Indeed, we never lacked anything – at least materially.
For 35 years of my marriage to Piotr, life went according to one rhythm – work, duties, everyday life. Piotr was always busy. As an engineer, he had big projects, deadlines, responsibility on his mind. Every morning he left home early, before I had time to drink my morning coffee, and he came back late, after I had already gone to bed.
– I do this for us – he would always say when I tried to talk about the fact that we rarely spent time together. – I want us to have a decent life, to lack nothing.
And indeed, we never lacked anything – at least materially. We had a beautiful house, a car, we could afford holidays abroad. But each of these things was like a brick in the wall he was building between us. The more he worked, the more invisible I felt.

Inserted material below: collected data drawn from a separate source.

(* ===== verification/Site.v ===== *)
(** The tables the HTTP handlers read beside those of [Db.v] (configuration,
    members, names), the queries they run on them, and the document of an item
    that [readItem] returns. The three timestamps of an item are not kept. *)
From S2P Require Import Prelude Uuid Ltree DateTime Float Json Db.
Open Scope Z_scope.

Module Site.
Import Db.

Record project_row := mkProjectRow {
  pj_name : string;
  pj_kind : string;
  pj_owner : option uuid;
  pj_archived : bool;
  pj_version : Z
}.
Record account_row := mkAccountRow { ac_display_name : string; ac_is_active : bool }.
Record workspace_row := mkWorkspaceRow { w_slug : string; w_name : string; w_version : Z; w_origin : uuid }.

(** [config_status], [config_type] and [config_transition] are keyed by their
    primary keys and hold the display order, the initial status and [requires]. *)
Record Site := mkSite {
  s_db : Db;
  s_workspace : gmap uuid workspace_row;
  s_project : gmap uuid project_row;
  s_account : gmap uuid account_row;
  s_membership : gmap (uuid * uuid) string;
  s_status_name : gmap uuid string;
  s_type_name : gmap uuid string;
  s_field_def : gmap (uuid * string) (string * json);
  s_config_status : gmap (uuid * Z * uuid) Z;
  s_config_type : gmap (uuid * Z * uuid) uuid;
  s_config_transition : gmap (uuid * Z * uuid * uuid) json
}.

Definition set_db (d : Db) (s : Site) : Site :=
  mkSite d (s_workspace s) (s_project s) (s_account s) (s_membership s) (s_status_name s) (s_type_name s)
    (s_field_def s) (s_config_status s) (s_config_type s) (s_config_transition s).

(** * Queries *)

(** The first row of a query, [pgx.ErrNoRows] without one. *)
Definition query_row {A} (rows : list A) : result dberr A :=
  match rows with r :: _ => Ok r | [] => Err NoRows end.

Definition project_by_key (ws : uuid) (prefix : string) (s : Site) : result dberr (uuid * Project) :=
  query_row (List.filter (fun r : uuid * Project => bool_decide (p_workspace r.2 = ws) && String.eqb (p_key_prefix r.2) prefix)
               (map_to_list (projects (s_db s)))).

Definition has_key (ws : uuid) (key : string) (i : Item) : bool :=
  bool_decide (i_workspace i = ws) && String.eqb (i_key i) key.

(** [... FROM item WHERE workspace_id=$1 AND key=$2] *)
Definition item_by_key (ws : uuid) (key : string) (d : Db) : result dberr Item :=
  query_row (List.filter (has_key ws key) (map_to_list (items d)).*2).
(** The same with [AND deleted_at IS NULL]. *)
Definition live_item (ws : uuid) (key : string) (d : Db) : result dberr Item :=
  query_row (List.filter (fun i => has_key ws key i && negb (i_deleted i)) (map_to_list (items d)).*2).

(** [(SELECT max(version) FROM project_config WHERE project_id=$1)] *)
Definition max_version (project : uuid) (d : Db) : option Z :=
  match (fun pv : uuid * Z => pv.2) <$> List.filter (fun pv => bool_decide (pv.1 = project)) (elements (project_configs d)) with
  | [] => None
  | v :: vs => Some (fold_right Z.max v vs)
  end.

(** [EXISTS(SELECT 1 FROM membership m JOIN user_account u ... AND u.is_active)] *)
Definition active_member (ws user : uuid) (s : Site) : bool :=
  match s_membership s !! (ws, user), s_account s !! user with
  | Some _, Some a => ac_is_active a
  | _, _ => false
  end.

(** * The document of an item *)

Definition opt_json {A} (f : A -> json) (o : option A) : json := match o with Some a => f a | None => JNull end.

(** A [numeric] in hundredths as a JSON number. *)
Definition num_hundredths (z : Z) : float64 := of_decimal (z <? 0) (Z.abs z) (-2).
Definition json_num (z : Z) : json := JNum (num_hundredths z).
Definition json_date (d : Z) : json := JStr (format_date d).
Definition json_uuid (u : uuid) : json := JStr (uuid_string u).

Definition status_doc (s : Site) (id : uuid) : option json :=
  match statuses (s_db s) !! id, s_status_name s !! id with
  | Some st, Some name => Some (JObj [("key", JStr (s_key st)); ("name", JStr name); ("category", JStr (s_category st))])
  | _, _ => None
  end.
Definition assignee_doc (s : Site) (a : option uuid) : json :=
  match a with
  | Some u => match s_account s !! u with
              | Some row => JObj [("id", json_uuid u); ("display_name", JStr (ac_display_name row))]
              | None => JNull
              end
  | None => JNull
  end.
Definition type_doc (s : Site) (id : uuid) : option json :=
  match item_types (s_db s) !! id, s_type_name s !! id with
  | Some t, Some name => Some (JObj [("key", JStr (t_key t)); ("name", JStr name); ("level", JInt (t_level t))])
  | _, _ => None
  end.
Definition parent_doc (s : Site) (p : option uuid) : json :=
  match p with
  | Some p => match items (s_db s) !! p with Some i => JObj [("key", JStr (i_key i))] | None => JNull end
  | None => JNull
  end.
Definition project_doc (s : Site) (id : uuid) : option json :=
  match projects (s_db s) !! id, s_project s !! id with
  | Some p, Some row => Some (JObj [("key_prefix", JStr (p_key_prefix p)); ("name", JStr (pj_name row))])
  | _, _ => None
  end.
Definition rollup_doc (r : Rollup) : json :=
  JObj [("descendant_count", JInt (descendant_count r)); ("done_count", JInt (done_count r));
        ("points_total", opt_json json_num (points_total r)); ("points_done", opt_json json_num (points_done r));
        ("earliest_start", opt_json json_date (earliest_start r)); ("latest_due", opt_json json_date (latest_due r))].

(** The default projection of a row; [None] when an inner join finds no partner. *)
Definition item_doc (s : Site) (i : Item) : option (list (string * json)) :=
  match status_doc s (i_status i), type_doc s (i_type i), project_doc s (i_project i), rollups (s_db s) !! i_id i with
  | Some st, Some ty, Some pj, Some ro =>
      Some [("id", json_uuid (i_id i)); ("key", JStr (i_key i)); ("title", JStr (i_title i));
            ("body", opt_json JStr (i_body i)); ("version", JInt (i_version i)); ("change_seq", JInt (i_change_seq i));
            ("config_version", JInt (i_config_version i)); ("rank", JStr (i_rank i));
            ("points", opt_json json_num (i_points i)); ("start_date", opt_json json_date (i_start i));
            ("due_date", opt_json json_date (i_due i)); ("status", st); ("assignee", assignee_doc s (i_assignee i));
            ("type", ty); ("parent", parent_doc s (i_parent i)); ("project", pj); ("fields", i_fields i);
            ("rollup", rollup_doc ro)]
  | _, _, _, _ => None
  end.

(** [readItem(ctx, workspace, key, nil)]: the row itself, which the handlers know
    by [current["id"]], with its document and version. *)
Definition readItem (ws : uuid) (key : string) (s : Site) : result dberr (Item * list (string * json) * Z) :=
  query_row (omap (fun i => if has_key ws key i then match item_doc s i with Some d => Some (i, d, i_version i) | None => None end else None)
               (map_to_list (items (s_db s))).*2).

(** [current[field]]: nil for a missing key. *)
Definition field_of (doc : list (string * json)) (k : string) : json := match obj_get k doc with Some v => v | None => JNull end.

End Site.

At the beginning of our marriage, I tried to fight for more time together. I asked him for evenings together, for trips just the two of us. But there was always some excuse – an important project, a crisis at work, tiredness. In time, I stopped asking. I took care of the house, the children, my friends. And Piotr lived his life, which had less and less in common with mine.
Then the kids moved out, and our relationship changed even more. We spent our evenings in two different worlds – I with a book in the living room, he with his laptop in the study. When I tried to start a conversation, he would respond in monosyllables, as if he was just waiting for me to fall silent.
When Piotr suddenly died – a heart attack in the office – I was in shock. We didn’t have time to say goodbye. I didn’t have time to tell him that despite everything I loved him, that I still hoped we’d find time to be together. The funeral was full of people – co-workers, friends from the industry, people I didn’t even know. They came to me and said: „Peter was a wonderful man, so dedicated to his work. Such a role model.”
But none of them talked about Peter as a husband, a father, a human being. Only as an employee.
After his death, the house became eerily quiet. I had been used to his silence before, but now I felt that the silence was something more – a reminder that we had never really been together.
I began to sort through his things. In his study, I found piles of documents, awards, projects that he had created throughout his life. Each of these papers was evidence of his dedication to his work. But among these things, I found nothing that would remind me of us. No vacation photos, no letters, nothing to show that our family was equally important to him.
It was only then that I realized how lonely I had been all those years. Piotr was always there physically, but never emotionally. He gave his life to work, and I gave mine to waiting for him.
Today I look at our younger photos and wonder where we went wrong. Could I have done more to keep him? Should I have fought harder for our marriage? Did he regret not being there as much? I will never know. But I know one thing for sure – being alone with two people is worse than being alone. And I regret that I only realized it after his death.